A deadly and extremely contagious virus is threatening China’s hog producers. African swine fever (ASF) has been found in pigs transported from Northern to Southern China. ASF has the potential to kill every single hog it infects. There is no vaccine for ASF, so failure to stem the disease could have far-reaching ramifications. While not a full-blown epidemic yet, the disease is spreading. China has culled roughly 25,000 pigs in areas near the most recent outbreaks and likely will expand these operations.

With 433 million hogs out of a global population of 773 million, China is responsible for over 50% of worldwide supply. This makes sense because China is far and away the world’s largest consumer of pork. The last outbreak of a porcine virus to hit the Chinese hog market occurred in 2006. Known as “Blue Ear Disease” this virus was responsible for the deaths of millions of pigs – causing prices to quadruple in a very short span of time.

The most recent example of a virus which affected the global hog market was porcine epidemic diarrhea, or PED for short. It hit the US hog market, killing over 8 million pigs in 2013/2014. PED caused the price of lean hog futures to soar as high as $1.33 per pound in the summer of 2014. The spread of ASF in China could have similar effects.

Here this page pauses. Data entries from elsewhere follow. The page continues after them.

(* ===== verification/TxGrowth.v ===== *)
(** * What the transaction layer never takes back

    [tx_grows m0 m]: a server transaction keeps its request and its source, what
    was delivered to a reader stays delivered, and the events in a channel are
    among what was delivered.  The clients of the manager that keep pointers to
    transactions rely on it. *)

From S2P Require Import Prelude GoStrings Params Uri Headers HeadersMap Message Net Transport Ids Transaction TxMachines.

(** The events in the channels were delivered, and pointers are handed out once. *)
Record tx_sound (m : TxManager) : Prop := mkSound {
  sd_events : ∀ x t ev, heap m !! x = Some (CTx t) → ev ∈ c_events t → EDeliver x ev ∈ deliveries m;
  sd_next : ∀ x, is_Some (heap m !! x) → x < next_ptr m
}.

Record tx_grows (m0 m : TxManager) : Prop := mkTxGrows {
  tg_sound : tx_sound m;
  tg_server : ∀ x t, heap m0 !! x = Some (STx t) →
    ∃ t', heap m !! x = Some (STx t') ∧ s_req t' = s_req t ∧ s_src t' = s_src t;
  tg_delivered : ∀ e, e ∈ deliveries m0 → e ∈ deliveries m
}.

Lemma tx_grows_refl m : tx_sound m → tx_grows m m.
Proof. intros Hm. split; [done|eauto|done]. Qed.

Lemma tx_sound_init vh vp : tx_sound (NewTxManager vh vp).
Proof. split; simpl; [intros x t ev|intros x [t Ht]; revert Ht]; by rewrite lookup_empty. Qed.

(** An object changes, or enters the store. *)
Lemma tx_grows_set m0 m p t t' :
  tx_grows m0 m → heap m !! p = Some t →
  match t, t' with
  | CTx c, CTx c' => ∀ ev, ev ∈ c_events c' → EDeliver p ev ∈ deliveries m
  | STx s, STx s' => s_req s' = s_req s ∧ s_src s' = s_src s
  | _, _ => False
  end → tx_grows m0 (set_tx p t' m).
Proof.
  intros [[He Hn] Hs Hd] Hp Ht. split; [split| |done]; simpl.
  - intros x u ev. destruct (decide (p = x)) as [<-|Hne]; [|rewrite lookup_insert_ne by done; apply He].
    rewrite lookup_insert_eq. intros [= ->]. destruct t as [c|s]; [apply Ht|done].
  - intros x. destruct (decide (p = x)) as [<-|Hne]; [intros _; apply Hn; by eexists|].
    rewrite lookup_insert_ne by done. apply Hn.
  - intros x u Hu. destruct (Hs x u Hu) as (u' & Hu' & Hr & Hsrc). destruct (decide (p = x)) as [<-|Hne].
    + rewrite Hp in Hu'. injection Hu' as ->. destruct t' as [c|s]; [done|]. exists s. rewrite lookup_insert_eq.
      destruct Ht as [-> ->]. done.
    + exists u'. by rewrite lookup_insert_ne.
Qed.

Lemma tx_grows_new m0 m t :
  tx_grows m0 m → match t with CTx c => c_events c = [] | STx _ => True end → tx_grows m0 (add_tx t m).
Proof.
  intros [[He Hn] Hs Hd] Ht. split; [split| |done]; simpl.
  - intros x u ev. destruct (decide (next_ptr m = x)) as [<-|Hne]; [|rewrite lookup_insert_ne by done; apply He].
    rewrite lookup_insert_eq. intros [= ->]. rewrite Ht. by intros ?%not_elem_of_nil.
  - intros x. destruct (decide (next_ptr m = x)) as [<-|Hne]; [lia|]. rewrite lookup_insert_ne by done.
    intros Hx%Hn. lia.
  - intros x u Hu. destruct (Hs x u Hu) as (u' & Hu' & Hr). exists u'. rewrite lookup_insert_ne; [done|].
    intros <-. assert (next_ptr m < next_ptr m) by (apply Hn; by eexists). lia.
Qed.

Lemma tx_grows_quiet m0 : quiet_closed (tx_grows m0).
Proof.
  apply quiet_intro.
  - intros m m' E1 _ E2 E3 [[He Hn] Hs Hd]. split; [split|..]; by rewrite ?E1, ?E2, ?E3.
  - intros m k [[He Hn] Hs Hd]. by split; [split|..].
  - intros m p t t' Hm Hp Ht. eapply tx_grows_set; [done..|]. intros ev Hev. eapply sd_events; [apply Hm|exact Hp|].
    destruct Ht; [|done]. cbn in Hev. destruct (c_events t); [done|]. by constructor.
  - intros m p t t' Hm Hp Ht. eapply tx_grows_set; [done..|]. by destruct Ht as [? []|].
  - intros m t Hm Ht. apply tx_grows_new; [done|]. by destruct Ht.
Qed.

Section Manager.
Context `{Sender} (m0 : TxManager).

Let HQ : quiet_closed (tx_grows m0) := tx_grows_quiet m0.

Lemma grows_tx_state p s : keeps (tx_grows m0) (set_client_state p s).
Proof.
  apply keeps_get_client; [|keeps_auto]. intros t m Hm Hp. eapply tx_grows_set; [done..|].
  intros ev Hev. by eapply sd_events; [apply Hm|exact Hp|].
Qed.

Lemma deliveries_emit m e : deliveries (snd (emit e m)) = deliveries m ++ (if is_delivery e then [e] else []).
Proof. unfold deliveries. cbn. rewrite List.filter_app. cbn. by destruct (is_delivery e). Qed.

Lemma grows_tx_deliver p e : keeps (tx_grows m0) (deliver p e).
Proof.
  apply keeps_get_client; [|keeps_auto]. intros t m Hm Hp. destruct (_ <? _); [|by apply (quiet_emit _ HQ)].
  change (tx_grows m0 (snd (emit (EDeliver p e)
    (set_tx p (CTx (mkClientTx (c_req t) (c_key t) (c_dst t) (c_state t) (c_events t ++ [e]) (c_terminated t) (c_stop t))) m)))).
  assert (tx_grows m0 (snd (emit (EDeliver p e) m))) as Hm'.
  { destruct Hm as [[He Hn] Hs Hd]. split; [split|done|].
    - intros x u ev Hu Hev. rewrite deliveries_emit. apply elem_of_app. left. by eapply He.
    - apply Hn.
    - intros ev Hev%Hd. rewrite deliveries_emit. apply elem_of_app. by left. }
  eapply (tx_grows_set _ _ p _ _ Hm' Hp). intros ev. cbn [c_events]. rewrite elem_of_app, list_elem_of_singleton.
  intros Hev. rewrite deliveries_emit. apply elem_of_app. destruct Hev as [Hev| ->]; [left|right; by constructor].
  by eapply sd_events; [apply Hm|..].
Qed.

Hint Resolve grows_tx_state grows_tx_deliver : keeps.
Hint Extern 1 (keeps _ (finish _)) => apply (quiet_finish _ HQ) : keeps.
Hint Extern 1 (keeps _ (send _ _)) => apply (quiet_send _ HQ) : keeps.
Hint Extern 1 (keeps _ (sendACK _ _)) => apply (quiet_sendACK _ HQ) : keeps.
Hint Extern 1 (keeps _ (schedule _ _)) => apply (quiet_schedule _ HQ) : keeps.
Hint Extern 1 (keeps _ (add_task _ _)) => apply (quiet_add_task _ HQ) : keeps.
Hint Extern 1 (keeps _ (startRetransmit _)) => apply (quiet_startRetransmit _ HQ) : keeps.
Hint Extern 1 (keeps _ (Request_send _ _ _ _)) => apply (quiet_Request_send _ HQ) : keeps.
Hint Extern 1 (keeps _ (emit _)) => apply (quiet_emit _ HQ); reflexivity : keeps.

Lemma grows_tx_timeout p : keeps (tx_grows m0) (timeout p).
Proof. unfold timeout. keeps_auto. Qed.
Hint Resolve grows_tx_timeout : keeps.

Lemma grows_tx_receive p r : keeps (tx_grows m0) (receive p r).
Proof. unfold receive. keeps_auto. Qed.
Hint Resolve grows_tx_receive : keeps.

Lemma grows_tx_response resp src : keeps (tx_grows m0) (handleResponse resp src).
Proof. unfold handleResponse. keeps_auto. Qed.

Lemma grows_tx_started p : keeps (tx_grows m0) (Request_started p).
Proof. unfold Request_started. keeps_auto. Qed.
Hint Resolve grows_tx_started : keeps.

Lemma grows_tx_request req dst b c : keeps (tx_grows m0) (TxManager_Request req dst b c).
Proof. unfold TxManager_Request. keeps_auto. Qed.

Lemma grows_tx_timeout_end p : keeps (tx_grows m0) (timeout_end p).
Proof. unfold timeout_end. keeps_auto. Qed.

Lemma grows_tx_step l : keeps (tx_grows m0) (step l).
Proof.
  apply (quiet_step _ HQ); [apply grows_tx_response|apply grows_tx_timeout|].
  destruct l; try done; [apply grows_tx_request|apply grows_tx_started|apply grows_tx_timeout_end].
Qed.
End Manager.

The hog market follows a fairly reliable pattern. Prices tend to rise during the spring and early summer in anticipation of the mid-summer grilling season. They fall in autumn and early winter, then repeat the same cycle in late-winter early-spring. China’s announcement of retaliatory tariffs in the thick of this summer’s grilling season moved the classic autumn decline forward a month or so. Its announcement that this year’s hog crop has been affected by ASF appears to have shifted the hog’s seasonal recovery forward as well.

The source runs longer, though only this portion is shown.